Your instructions:
Your answer should be the entries below, reproduced character for character.

Input data:
BEGIN

Lemma nCommitted_scan w index m a count cmd nd w' :
  scan_ok w index a count cmd ->
  nCommitted_from env index (map Z.of_nat (seq a m)) count cmd
    (mkWorld (w.(looks) + a) w.(now) (scan_cfg w a)) = Ret (nd, w') ->
  scan_ok w index (a + m) nd.1 nd.2 /\ w' = mkWorld (w.(looks) + (a + m)) w.(now) (scan_cfg w (a + m)).
Proof.
  revert a count cmd. induction m as [|m IH]; intros a count cmd Hok E; cbn in E.
  { unfold mret, M_ret in E. inv_res. by rewrite Nat.add_0_r. }
  unfold mbind at 1, M_bind at 1, look at 1 in E. cbn in E. rewrite scan_look in E.
  unfold mbind at 1, M_bind at 1, lift at 1 in E.
  destruct (idx (applyErr _) _) as [e|] eqn:Ee; [|done]. cbn in E.
  apply idx_Ret in Ee as [_ Ee]. rewrite Nat2Z.id in Ee.
  case_bool_decide as Hem; [|done]. subst e. cbn in E.
  unfold mbind at 1, M_bind at 1 in E.
  destruct (idx (clogs _) _) as [l|] eqn:El; [|done]. cbn in E.
  apply idx_Ret in El as [_ El]. rewrite Nat2Z.id in El.
  assert (delivered_at w index a = l !! index) as Hd by (unfold delivered_at; by rewrite El).
  replace (a + S m)%nat with (S a + m)%nat by lia.
  change (scanned w a) with (scan_cfg w (S a)) in E.
  rewrite <- (Nat.add_succ_r (looks w) a) in E. destruct Hok as (Hn & Hv & He).
  destruct (l !! index) as [v|] eqn:Hl.
  - destruct ((0 <? count) && negb (cmd =? v)) eqn:Hc; [done|]. eapply IH; [|exact E].
    split_and!.
    + rewrite deliverers_S, decide_True by (rewrite Hd; by eexists). lia.
    + intros i x Hi Hx. destruct (decide (i = a)) as [->|Hne]; [congruence|].
      assert (x = cmd) as -> by (eapply Hv; [|exact Hx]; lia).
      assert (0 < deliverers w index a)%nat as Hpos.
      { assert (i ∈ filter (fun i => is_Some (delivered_at w index i)) (seq 0 a)) as Hin.
        { apply list_elem_of_filter. split; [by eexists|]. apply elem_of_seq. lia. }
        unfold deliverers. apply list_elem_of_lookup in Hin as [j Hj%lookup_lt_Some]. lia. }
      zbool; cbn in *; try done; lia.
    + intros i Hi. destruct (decide (i = a)) as [->|Hne]; [done|]. apply He. lia.
  - eapply IH; [|exact E]. split_and!.
    + rewrite deliverers_S, decide_False by (rewrite Hd; by intros []). lia.
    + intros i x Hi Hx. destruct (decide (i = a)) as [->|Hne]; [congruence|]. eapply Hv; [|exact Hx]; lia.
    + intros i Hi. destruct (decide (i = a)) as [->|Hne]; [done|]. apply He. lia.
Qed.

END

Written answer:
Lemma nCommitted_scan w index m a count cmd nd w' :
  scan_ok w index a count cmd ->
  nCommitted_from env index (map Z.of_nat (seq a m)) count cmd
    (mkWorld (w.(looks) + a) w.(now) (scan_cfg w a)) = Ret (nd, w') ->
  scan_ok w index (a + m) nd.1 nd.2 /\ w' = mkWorld (w.(looks) + (a + m)) w.(now) (scan_cfg w (a + m)).
Proof.
  revert a count cmd. induction m as [|m IH]; intros a count cmd Hok E; cbn in E.
  { unfold mret, M_ret in E. inv_res. by rewrite Nat.add_0_r. }
  unfold mbind at 1, M_bind at 1, look at 1 in E. cbn in E. rewrite scan_look in E.
  unfold mbind at 1, M_bind at 1, lift at 1 in E.
  destruct (idx (applyErr _) _) as [e|] eqn:Ee; [|done]. cbn in E.
  apply idx_Ret in Ee as [_ Ee]. rewrite Nat2Z.id in Ee.
  case_bool_decide as Hem; [|done]. subst e. cbn in E.
  unfold mbind at 1, M_bind at 1 in E.
  destruct (idx (clogs _) _) as [l|] eqn:El; [|done]. cbn in E.
  apply idx_Ret in El as [_ El]. rewrite Nat2Z.id in El.
  assert (delivered_at w index a = l !! index) as Hd by (unfold delivered_at; by rewrite El).
  replace (a + S m)%nat with (S a + m)%nat by lia.
  change (scanned w a) with (scan_cfg w (S a)) in E.
  rewrite <- (Nat.add_succ_r (looks w) a) in E. destruct Hok as (Hn & Hv & He).
  destruct (l !! index) as [v|] eqn:Hl.
  - destruct ((0 <? count) && negb (cmd =? v)) eqn:Hc; [done|]. eapply IH; [|exact E].
    split_and!.
    + rewrite deliverers_S, decide_True by (rewrite Hd; by eexists). lia.
    + intros i x Hi Hx. destruct (decide (i = a)) as [->|Hne]; [congruence|].
      assert (x = cmd) as -> by (eapply Hv; [|exact Hx]; lia).
      assert (0 < deliverers w index a)%nat as Hpos.
      { assert (i ∈ filter (fun i => is_Some (delivered_at w index i)) (seq 0 a)) as Hin.
        { apply list_elem_of_filter. split; [by eexists|]. apply elem_of_seq. lia. }
        unfold deliverers. apply list_elem_of_lookup in Hin as [j Hj%lookup_lt_Some]. lia. }
      zbool; cbn in *; try done; lia.
    + intros i Hi. destruct (decide (i = a)) as [->|Hne]; [done|]. apply He. lia.
  - eapply IH; [|exact E]. split_and!.
    + rewrite deliverers_S, decide_False by (rewrite Hd; by intros []). lia.
    + intros i x Hi Hx. destruct (decide (i = a)) as [->|Hne]; [congruence|]. eapply Hv; [|exact Hx]; lia.
    + intros i Hi. destruct (decide (i = a)) as [->|Hne]; [done|]. apply He. lia.
Qed.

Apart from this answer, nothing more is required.